Wed Oct 1 13:56:22 EDT 2008

On Wed, Oct 1, 2008 at 12:53 PM, Prabhu Ramachandran
<prabhu at aero.iitb.ac.in> wrote:
>
> I thought this was a discussion on a good API for such an algorithm
> (sorry if I misunderstood!).  Given that context, if this is a general
> purpose algorithm I'd rather not assume that the number of results is
> typically going to be small.

However, you *can* assume log(k) of a k-nearest neighbor query is
going to be small.

>
> If there is no need for sorting and there are a large number of nearest
> neighbor queries (in my case there are O(N) nearest neighbor queries),
> this quickly adds up to an unnecessary O(N) inefficiency that I'd like
> to avoid.
>

Although you might not sort a k-nearest neighbor query, but as Anne
has said, you end up needing a sorted structure (like a priority
queue) to perform the query itself anyway.

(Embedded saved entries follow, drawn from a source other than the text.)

(** Without meters it uploads the first 64 rows. *)
Lemma pump_good_step f w crashed l issued s :
  system_inv new_v4 crashed l issued s → pump_good f → s.(live) = ∅ →
  ∃ n s', pump new_v4 f w s = Done (Ok n, s') ∧ system_inv new_v4 crashed l issued s' ∧ s'.(live) = ∅ ∧
    s'.(spool).(rows) = drop 64 s.(spool).(rows) ∧ s'.(spool).(faulted) = s.(spool).(faulted) ∧
    ∀ id, saved_id s' id ↔ saved_id s id.
Proof.
  intros Hinv Hg Hl. unfold pump, pump_begin.
  destruct (checkpoint_no_meters f.(pf_flush) s Hl) as (s1 & E & Er & Ef & El & Es).
  assert (Hinv1 : system_inv new_v4 crashed l issued s1).
  { unfold checkpoint_active in E. assert (filter (λ id, strong s id = true) s.(spool).(meters) = []) as Hnil'.
    { apply elem_of_nil_inv. intros id [Hs _]%list_elem_of_filter. unfold strong in Hs. by rewrite Hl in Hs. }
    rewrite Hnil' in E. cbn in E. injection E as <-. apply registry_step; try done.
    intros id _ Hs. unfold strong in Hs. by rewrite Hl in Hs. }
  rewrite E. cbn [mbind exec_bind result_bind].
  destruct (batch_issued _ _ _ (inv_issued _ _ _ _ _ Hinv1) (inv_rows _ _ _ _ _ Hinv1)) as (b & -> & Hb & Hall).
  set (s2 := set_workers _ _).
  assert (Hinv2 : system_inv new_v4 crashed l issued s2) by by apply set_worker_step.
  assert (Hw2 : s2.(workers) !! w = Some {| todo := b; acking := None; uploaded := 0 |}) by apply lookup_insert_eq.
  rewrite Hw2. cbn [todo].
  destruct (pump_loop_good b 0 f w (drop 64 s1.(spool).(rows)) 0 _ _ _ _ Hinv2 Hg Hw2) as (s3 & -> & Hinv3 & Hr3 & El3 & Ef3 & Hids).
  { cbn. by rewrite <- Hb, take_drop. }
  cbn [mbind result_bind]. eexists _, (stop_worker w s3). split; [reflexivity|]. split_and!.
  - by apply stop_step.
  - cbn. rewrite El3. done.
  - cbn. by rewrite Hr3, Er.
  - cbn. by rewrite Ef3.
  - intros id. rewrite (Hids id). unfold saved_id. cbn. by rewrite Er, Es.
Qed.

(** Rounds with time left in which nothing fails. *)
Definition round_good (round : drain_round) : Prop := round.(dr_expired) = false ∧ pump_good round.(dr_pump).

Lemma drain_good rounds w crashed l issued s :
  system_inv new_v4 crashed l issued s → s.(live) = ∅ → Forall round_good rounds →
  len s.(spool).(rows) ≤ 64 * len rounds →
  ∃ s', drain new_v4 rounds w s = Done (ensure_healthy s.(spool), s') ∧ system_inv new_v4 crashed l issued s' ∧
    s'.(spool).(rows) = [] ∧ s'.(live) = ∅ ∧ s'.(spool).(faulted) = s.(spool).(faulted) ∧
    ∀ id, saved_id s' id ↔ saved_id s id.
Proof.
  revert s. induction rounds as [|round rounds IH]; intros s Hinv Hl Hg Hlen; cbn [drain];
    unfold pending_count; destruct (Z.eqb_spec (len s.(spool).(rows)) 0) as [E|E].
  - exists s. split_and!; try done. apply length_zero_iff_nil. unfold len in E. lia.
  - unfold len in *. cbn in Hlen. lia.
  - exists s. split_and!; try done. apply length_zero_iff_nil. unfold len in E. lia.
  - inversion Hg as [|? ? [He Hp] Hg']; subst. rewrite He.
    destruct (pump_good_step round.(dr_pump) w _ _ _ _ Hinv Hp Hl) as (n & s1 & -> & Hinv1 & Hl1 & Hr1 & Hf1 & Hids1).
    cbn [mbind exec_bind]. destruct (IH s1 Hinv1 Hl1 Hg') as (s' & -> & Hinv' & Hr' & Hl' & Hf' & Hids').
    { rewrite Hr1. unfold len in *. rewrite length_drop. cbn in Hlen. lia. }
    exists s'. split_and!; try done.
    + unfold ensure_healthy. by rewrite Hf1.
    + congruence.
    + intros id. by rewrite Hids'.
Qed.
(** A step of the call. *)
Lemma phase_inv_own turns c ph s d ph' s' issued :
  run turns = Done (ph, s, d) → system_inv new_v4 false (l0 ++ d) issued s → phase_inv turns ph s d →
  authorize_traffic new_v4 w k p source c ph s = Done (ph', s') → phase_inv (turns ++ [Mine c]) ph' s' d.
Proof.
  intros Hrun Hinv Hph H. destruct (own_step new_v4 Hinj Hnil w k p source c ph _ _ _ _ Hinv) as (ph1 & s1 & issued1 & E & Hinv1 & Hst & Hpr).
  rewrite H in E. injection E as <- <-.
  pose proof (phase_inv_step turns (Mine c) ph s s' d [] Hph Hpr Hst) as Hnext. rewrite app_nil_r in Hnext.
  unfold authorize_traffic in H. destruct (timed ph && _); [by injection H as <- <-|].
  assert (Hcheck : ∀ id next, ('(r, s) ← meter_checkpoint new_v4 c.(ch_commit) id s;
      match r with Err e => refuse (UsageFailed e) s | Ok _ => Done (next, s) end) = Done (ph', s') →
    phase_inv (turns ++ [Mine c]) ph' s' d ∨
    (ph' = next ∧ ∀ m, s'.(live) !! id = Some m → m.(pending).(bytes) = 0)).
  { intros id next Hm. destruct (checkpoint_step new_v4 Hinj Hnil c.(ch_commit) _ _ _ _ id Hinv)
      as (r & s1 & issued2 & E & _ & Hres & _).
    rewrite E in Hm. cbn [mbind exec_bind] in Hm. destruct r as [u|e]; injection Hm as <- <-; [right|by left].
    split; [done|]. intros m Hm. destruct Hres as [(_ & _ & Hz)|[? _]]; [by rewrite (Hz m Hm)|done]. }
  destruct ph as [|token|token|token [|id ids]|token|token|token [|id ids]|token|token|token|token|token dec|r].
  - destruct (fencing_token c.(ch_view).(ha_runtime)) as [token|] eqn:Et; [|by injection H as <- <-].
    destruct (accepts_public_work c.(ch_view)) eqn:Ea; injection H as <- <-; [|done]. by apply saw_leader_now.
  - destruct (ensure_forwarding _); by injection H as <- <-.
  - injection H as <- <-. exists d, (held_bytes s). split; [by eapply listed_now|]. by eapply tracked_start.
  - injection H as <- <-. exact Hnext.
  - apply Hcheck in H as [?|[-> Hz]]; [done|]. destruct Hnext as (da & base & Hl & Ht). exists da. eexists. split; [done|].
    by eapply tracked_saved.
  - destruct (Z.eqb_spec (pending_count s.(spool)) 0) as [Hz|]; injection H as <- <-; [|exact Hnext].
    destruct Hnext as (da & base & Hl & Ht). exists da. split; [done|]. by eapply empty_caught_up.
  - injection H as <- <-. exact Hnext.
  - destruct (batch s.(spool)); injection H as <- <-; [exact Hnext|done].
  - apply Hcheck in H as [?|[-> _]]; done.
  - destruct (s.(workers) !! w) as [[[|e rest] a u]|]; try (injection H as <- <-; exact Hnext).
    destruct (pump_upload _ _ _ s) as [[v|err] s1]; injection H as <- <-; [exact Hnext|done].
  - destruct (pump_ack _ _ s) as [[v|err] s1]; injection H as <- <-; [exact Hnext|done].
  - destruct (ensure_forwarding _); by injection H as <- <-.
  - destruct (authorize s.(store) k p source c.(ch_now)) as [[dec|err] cat] eqn:Ea; injection H as <- <-; [|done].
    destruct Hph as (da & (before & c1 & mid & sa & -> & Hb & Hlead) & Hcnt).
    exists before, c1, mid, c, [], sa, da, s, d. split_and!; try done.
    + by rewrite <- app_assoc.
    + by rewrite Ea.
    + intros k' p'. by eapply (ledger_le new_v4 Hinj Hnil).
  - destruct (ensure_forwarding s.(spool)) eqn:Ef; [|by injection H as <- <-].
    destruct (accepts_public_work c.(ch_view)) eqn:Ea; [|by injection H as <- <-].
    destruct (fencing_token c.(ch_view).(ha_runtime)) as [token'|] eqn:Et; [|by injection H as <- <-].
    destruct (Z.eqb_spec token' token) as [->|]; injection H as <- <-; [|done].
    destruct Hph as (before & c1 & mid & c2 & after & sa & da & sd & dd & -> & H1 & H2 & H3 & H4 & H5 & H6).
    exists before, c1, mid, c2, (after ++ [Mine c]), token, sa, da, sd, dd. split_and!; try done.
    + by rewrite <- !app_assoc, app_comm_cons, <- !app_assoc.
    + apply H4. by rewrite Ef.
    + by apply saw_leader_now.
  - injection H as <- <-. exact Hnext.
Qed.

Lemma run_turns_snoc turns t ph s :
  run_turns new_v4 w k p source (turns ++ [t]) ph s =
  ('(ph, s, l) ← run_turns new_v4 w k p source turns ph s;
   '(ph, s, l') ← take_turn new_v4 w k p source t ph s; Done (ph, s, l ++ l')).
Proof.
  revert ph s. induction turns as [|u turns IH]; intros ph s; cbn [run_turns app].
  - cbn. destruct (take_turn _ _ _ _ _ t ph s) as [[[ph1 s1] l1]|]; [|done]. cbn. by rewrite app_nil_r.
  - destruct (take_turn _ _ _ _ _ u ph s) as [[[ph1 s1] l1]|]; [|done]. cbn [mbind exec_bind]. rewrite IH.
    destruct (run_turns _ _ _ _ _ turns ph1 s1) as [[[ph2 s2] l2]|]; [|done]. cbn [mbind exec_bind].
    destruct (take_turn _ _ _ _ _ t ph2 s2) as [[[ph3 s3] l3]|]; [|done]. cbn. by rewrite app_assoc.
Qed.

(** Every call runs, and keeps the invariant. *)
Lemma run_phase_inv issued0 turns :
  system_inv new_v4 false l0 issued0 s0 → forallb turn_ok turns = true →
  ∃ ph s d issued, run turns = Done (ph, s, d) ∧ system_inv new_v4 false (l0 ++ d) issued s ∧ phase_inv turns ph s d.
Proof.
  intros Hinv0. induction turns as [|t turns IH] using rev_ind; intros Hok.
  { exists PStart, s0, [], issued0. by rewrite app_nil_r. }
  rewrite forallb_app in Hok. cbn in Hok. bool_prop. destruct IH as (ph & s & d & issued & Hrun & Hinv & Hph); [done|].
  rewrite run_turns_snoc, Hrun. cbn [mbind exec_bind].
  destruct (turn_step new_v4 Hinj Hnil w k p source t ph _ _ _ _ Hinv) as (ph' & s' & d' & issued' & E & Hinv' & Hst & Hpr); [done|].
  rewrite E. cbn [mbind exec_bind]. exists ph', s', (d ++ d'), issued'. rewrite app_assoc. split_and!; [done|done|].
  destruct t as [c|op]; cbn [take_turn] in E.
  - destruct (authorize_traffic _ _ _ _ _ c ph s) as [[ph1 s1]|] eqn:Ea; [|done]. cbn in E. injection E as <- <- <-.
    rewrite app_nil_r. by eapply phase_inv_own.
  - destruct (apply_op new_v4 op s) as [[s1 d1]|]; [|done]. cbn in E. injection E as <- <- <-. by eapply phase_inv_step.
Qed.
End history.

(** ** The call ends

    While the others pause, the call gets through: each round of the loop uploads at
    least one event, and saving a meter leaves nothing to save in it. *)

Definition idle (m : TrafficUsageMeter) : bool :=
  (m.(pending).(bytes) =? 0) && negb (is_some m.(pending).(staged)).
(** Events to upload; a meter with bytes becomes two at most. *)
Definition work (s : System) : Z :=
  len s.(spool).(rows) + map_sum (λ _ m, if idle m then 0 else 2) s.(live).

Lemma work_nonneg s : 0 ≤ work s.
Proof.
  unfold work, len. assert (0 ≤ map_sum (λ _ m, if idle m then 0 else 2) s.(live)); [|lia].
  apply map_sum_nonneg. intros id m _. by destruct (idle m).
Qed.

Lemma enqueue_rows fate e sp r sp' : enqueue fate e sp = (r, sp') → len sp.(rows) ≤ len sp'.(rows) ≤ len sp.(rows) + 1.
Proof.
  unfold enqueue, enqueue_inner, len. intros H.
  repeat case_match; simplify_eq; cbn in *; rewrite ?length_app; cbn; lia.
Qed.

Lemma flush_loop_rows new_v4 fuel fate n m sp r m' sp' n' :
  flush_loop new_v4 fuel fate n m sp = Done (r, m', sp', n') →
  len sp.(rows) ≤ len sp'.(rows) ∧
  (is_ok r = true → idle m' = true ∧ len sp'.(rows) ≤ len sp.(rows) + (if idle m then 0 else Z.of_nat fuel - 1)).
Proof.
  revert fate n m sp. induction fuel as [|fuel IH]; intros fate n m sp H; cbn [flush_loop] in H; [done|].
  unfold idle. destruct (m.(pending).(staged)) as [e|] eqn:Es; [|destruct (Z.eqb_spec m.(pending).(bytes) 0) as [Eb|Eb]].
  - rewrite andb_false_r. destruct (enqueue _ e sp) as [[u|err] sp1] eqn:Eq; apply enqueue_rows in Eq.
    + assert (fuel ≠ 0%nat) by (by destruct fuel). apply IH in H as [Hle Hok]. split; [lia|]. intros Hr. destruct (Hok Hr) as [? Hrows]. split; [done|].
      destruct (idle _) in Hrows; lia.
    + injection H as <- _ <- _. split; [lia|done].
  - injection H as <- <- <- _. split; [lia|]. intros _. rewrite Es, Eb. split; [done|]. cbn. lia.
  - destruct (enqueue _ _ sp) as [[u|err] sp1] eqn:Eq; apply enqueue_rows in Eq.
    + assert (fuel ≠ 0%nat) by (by destruct fuel). apply IH in H as [Hle Hok]. split; [lia|]. intros Hr. destruct (Hok Hr) as [? Hrows]. split; [done|]. cbn.
      destruct (idle _) in Hrows; lia.
    + injection H as <- _ <- _. split; [lia|done].
Qed.

Lemma checkpoint_work new_v4 fate id s r s' :
  meter_checkpoint new_v4 fate id s = Done (r, s') →
  len s.(spool).(rows) ≤ len s'.(spool).(rows) ∧ (is_ok r = true → work s' ≤ work s).
Proof.
  unfold meter_checkpoint, checkpoint, flush_locked. destruct (s.(live) !! id) as [m|] eqn:Hm.
  - destruct (flush_loop _ _ _ _ m _) as [[[[r1 m'] sp'] n']|] eqn:E; [|done]. cbn [mbind exec_bind].
    intros [= <- <-]. apply flush_loop_rows in E as [Hle Hok]. split; [done|]. intros Hr. destruct (Hok Hr) as [Hi Hrows].
    unfold work. cbn. rewrite (map_sum_replace _ _ _ _ m' Hm), Hi. destruct (idle m); lia.
  - intros [= <- <-]. split; [done|lia].
Qed.

Section ending.
Context {J : JsonColumns}.
Context (new_v4 : nat → Z) (Hinj : ∀ i j, new_v4 i = new_v4 j → i = j) (Hnil : ∀ n, new_v4 n ≠ 0).
Context (w : Z) (k : TrafficPolicyKind) (p : Z) (source : IpAddr).
Context (crashed : bool) (l : traffic_log).
Set Default Proof Using "All".

Abbreviation step := (authorize_traffic new_v4 w k p source).
Definition good (s : System) : Prop := ∃ issued, system_inv new_v4 crashed l issued s.

(** Whatever the steps of the call meet, they lead to [P], or to an answer. *)
Inductive leads_to (P : phase → System → Prop) : phase → System → Prop :=
  | lt_answer r s : leads_to P (PAnswer r) s
  | lt_here ph s : P ph s → leads_to P ph s
  | lt_step ph s : (∀ c ph' s', step c ph s = Done (ph', s') → leads_to P ph' s') → leads_to P ph s.

Lemma leads_to_trans (P Q : phase → System → Prop) ph s :
  leads_to P ph s → (∀ ph s, P ph s → leads_to Q ph s) → leads_to Q ph s.
Proof. intros H HQ. induction H as [|ph s H|ph s _ IH]; [by constructor|by apply HQ|by apply lt_step]. Qed.

(** A step of a phase: the ten seconds run out, or what the phase does. *)
Lemma lt_phase P ph s :
  timed ph = true →
  (∀ c ph' s', c.(ch_timeout) = false → step c ph s = Done (ph', s') → leads_to P ph' s') → leads_to P ph s.
Proof.
  intros Ht H. apply lt_step. intros c ph' s' E. destruct (c.(ch_timeout)) eqn:Ec; [|by eapply H].
  unfold authorize_traffic in E. rewrite Ht, Ec in E. injection E as <- <-. constructor.
Qed.

Lemma step_good c ph s ph' s' : good s → step c ph s = Done (ph', s') → good s'.
Proof.
  intros [issued Hinv] H. destruct (own_step new_v4 Hinj Hnil w k p source c ph _ _ _ _ Hinv) as (? & ? & issued' & E & ? & _).
  rewrite H in E. injection E as <- <-. by exists issued'.
Qed.

Lemma check_leads P token d s : leads_to P (PCheck token d) s.
Proof.
  apply lt_step. intros c ph' s'. unfold authorize_traffic. cbn [timed andb].
  repeat case_match; intros [= <- <-]; constructor.
Qed.
Lemma decide_leads P token s : leads_to P (PDecide token) s.
Proof.
  apply lt_step. intros c ph' s'. unfold authorize_traffic. destruct (_ && _); [intros [= <- <-]; constructor|].
  destruct (authorize _ _ _ _ _) as [[d|] cat]; intros [= <- <-]; [apply check_leads|constructor].
Qed.
Lemma decision_leads P token s : leads_to P (PReady token) s.
Proof.
  apply lt_step. intros c ph' s'. unfold authorize_traffic. destruct (_ && _); [intros [= <- <-]; constructor|].
  destruct (ensure_forwarding _); intros [= <- <-]; [apply decide_leads|constructor].
Qed.

(** Back at the loop with no more than this to do. *)
Definition back (token n : Z) (ph : phase) (s : System) : Prop := ph = PLoop token ∧ good s ∧ work s ≤ n.

Lemma upload_keeps fate now s :
  let s' := (pump_upload fate w now s).2 in s'.(spool) = s.(spool) ∧ s'.(live) = s.(live) ∧ work s' = work s.
Proof.
  cbn zeta. assert ((pump_upload fate w now s).2.(spool) = s.(spool) ∧ (pump_upload fate w now s).2.(live) = s.(live)) as [E1 E2].
  { unfold pump_upload. destruct (s.(workers) !! w) as [[[|e rest] [a|] u]|]; try done.
    by destruct fate, (record_usage_event s.(store).(tables) e now). }
  split_and!; [done|done|]. unfold work. by rewrite E1, E2.
Qed.

Lemma ack_work fate s s' v :
  pump_ack fate w s = (Ok v, s') →
  work s' ≤ work s ∧
  (∀ rest e u, s.(workers) !! w = Some {| todo := rest; acking := Some e; uploaded := u |} →
     s'.(workers) !! w = Some {| todo := rest; acking := None; uploaded := u + 1 |} ∧
     (row_of e ∈ s.(spool).(rows) → work s' ≤ work s - 1)) ∧
  (∀ rest u, s.(workers) !! w = Some {| todo := rest; acking := None; uploaded := u |} → s' = s).
Proof.
  unfold pump_ack. destruct (s.(workers) !! w) as [[rest [e|] u]|] eqn:Ew; [|intros [= <- <-]; split_and!; [lia|by intros ? ? ? [=]|done]..].
  unfold acknowledge. destruct fate; intros [= <- <-]. unfold work. cbn.
  pose proof (length_filter (λ row, row_is e row = false) s.(spool).(rows)) as Hle. split_and!; [unfold len; lia| |by intros ? ? [=]].
  intros ? ? ? [= <- <- <-]. split; [apply lookup_insert_eq|]. intros Hin. unfold len.
  enough (length (filter (λ row, row_is e row = false) s.(spool).(rows)) < length s.(spool).(rows))%nat by lia.
  apply (length_filter_lt _ _ _ Hin). by rewrite row_is_row_of.
Qed.
Lemma http_free ports s p k e :
  tunnels_ok ports s → port_groups s !! k = None →
  used tr_port p None (tcp_tunnels s) = false → used pr_port p None (socks5_proxies s) = false → used pr_port p e (http_proxies s) = false →
  mapped (Some GroupTcp) p e (group_mappings s) = false → (∀ k', e = Some k' → k' = k) →
  ∀ o, owns s GroupTcp o p → o = (OHttp, k).
Proof.
  intros Hok Hg H1 H2 H3 H4 He o Ho. pose proof (tcp_owner s p o _ _ _ _ H1 H2 H3 H4 Ho) as Hx.
  destruct o as [[] k']; cbn in Hx; try discriminate Hx; apply He in Hx as ->; [done|]. by apply (not_a_group ports) in Ho.
Qed.
Lemma create_http_ok ports s request a b id :
  tunnels_ok ports s → uuid_ok id → uuid_ok (cp_client request) → port_ok (cp_port request) → unused_id s (uuid_string id) →
  ensures (create_http_proxy ports request a b id) s (keeps_tunnels ports s).
Proof.
  intros Hok Hid Hc Hp (_ & _ & _ & _ & Hg). unfold create_http_proxy. do 2 db_step. destruct (validate_http_proxy_policy ports request) as [[]|e] eqn:Hv; [|by apply keeps_same].
  do 4 db_step; [|by apply keeps_same]. cbv zeta. do 2 db_step.
  destruct (requested_http_wf ports id true request Hid Hc Hp Hv) as (-> & Hwf & Ht). do 2 db_step.
  match goal with |- ensures (if ?c then _ else _) _ _ => destruct c eqn:Hclash end; [do 3 db_step; by apply keeps_same|]. do 3 db_step. checks H. checks Hclash. apply keeps_ok.
  apply (http_put ports s (proxy_of id true request)); [done|done|done|done|]. by eapply http_free.
Qed.
Lemma update_http_ok ports s request id :
  tunnels_ok ports s → uuid_ok id → uuid_ok (cp_client request) → port_ok (cp_port request) → ensures (update_http_proxy ports id request) s (keeps_tunnels ports s).
Proof using laws.
  intros Hok Hid Hc Hp. unfold update_http_proxy. do 2 db_step. destruct (validate_http_proxy_policy ports request) as [[]|e] eqn:Hv; [|by apply keeps_same].
  db_step. unfold http_proxy_policy_by_id, proxy_by_id. do 2 db_step. destruct (http_proxies s !! uuid_string id) as [row|] eqn:Hrow; [|db_step; by apply keeps_same].
  destruct (to_http _ _ Hok _ _ Hrow) as (old & h & Eid & -> & Hwf0 & _). rewrite Eid, read_proxy_row by done. cbn [ok_or]. do 3 db_step. cbv zeta. rewrite <- Eid.
  do 4 db_step; [|by apply keeps_same]. do 4 db_step; [|by apply keeps_same]. do 2 db_step.
  destruct (requested_http_wf ports id (px_enabled old) request Hid Hc Hp Hv) as (-> & Hwf & Ht).
  do 4 db_step; [|by apply keeps_same]. do 3 db_step. checks H0. apply keeps_ok. rewrite (alter_known _ _ _ _ Hrow). cbn [pr_enabled pr_password_hash proxy_row].
  assert (port_groups s !! uuid_string id = None) as Hg.
  { apply eq_None_not_Some. intros Hk. destruct (to_ids _ _ Hok _ Hk) as (_ & _ & _ & Hx). congruence. }
  apply (http_put ports s (proxy_of id (px_enabled old) request)); [done|done|done|done|]. apply (http_free ports s _ _ (Some (uuid_string id))); try done. intros k' Hk'. by injection Hk'.
Qed.
Lemma set_http_enabled_ok ports s id enabled : tunnels_ok ports s → ensures (set_http_proxy_enabled id enabled) s (keeps_tunnels ports s).
Proof.
  intros Hok. unfold set_http_proxy_enabled. do 5 db_step. apply keeps_ok. destruct (http_proxies s !! uuid_string id) as [row|] eqn:Hrow.
  - rewrite (alter_known _ _ _ _ Hrow). destruct (to_http _ _ Hok _ _ Hrow) as (old & h & Eid & -> & Hwf & Ht).
    set (p := {| px_id := px_id old; px_client := px_client old; px_name := px_name old; px_port := px_port old; px_username := px_username old;
                 px_max_connections := px_max_connections old; px_bandwidth := px_bandwidth old; px_private := px_private old; px_enabled := enabled |}). rewrite Eid.
    apply (http_put ports s p); [done..| |].
    + apply eq_None_not_Some. intros Hk. cbn in Hk. rewrite <- Eid in Hk. destruct (to_ids _ _ Hok _ Hk) as (_ & _ & _ & Hx). congruence.
    + intros o Ho. apply (to_exclusive _ _ Hok GroupTcp _ _ _ Ho). split; [done|]. cbn. rewrite <- Eid. eexists. split; [exact Hrow|done].
  - rewrite alter_id by (intros r Hr; congruence). by destruct s.
Qed.
Lemma delete_http_ok ports s id : tunnels_ok ports s → ensures (delete_http_proxy id) s (keeps_tunnels ports s).
Proof using laws.
  intros Hok. unfold delete_http_proxy, http_proxy_policy_by_id, proxy_by_id. do 3 db_step. destruct (http_proxies s !! uuid_string id) as [row|] eqn:Hrow.
  - destruct (to_http _ _ Hok _ _ Hrow) as (old & h & Eid & -> & Hwf & _). rewrite Eid, read_proxy_row by done. cbn [ok_or]. do 4 db_step.
    rewrite bool_decide_true by by eexists. do 2 db_step. apply keeps_ok. by apply rows_delete.
  - do 2 db_step. rewrite bool_decide_false by by intros []. do 2 db_step. by apply keeps_same.
Qed.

The only case where not sorting makes sense is an "in sphere" query
where there's no need to prioritize the results.  In this case, I'd
still argue that the overhead of sorting isn't likely to matter.

>
> I don't see why the addition of a sort keyword will double your unit
> tests.  Another option would be to return unsorted results and have a
> separate sort method if it makes testing easier.
>

It would be more profitable to offload the queries to native code.
That is a much larger speedup than the O(log k) sorting factor.
Interpreter overhead is going to dominate any pure-python hierarchy
traversal.

-- 
Nathan Bell wnbell at gmail.com
http://graphics.cs.uiuc.edu/~wnbell/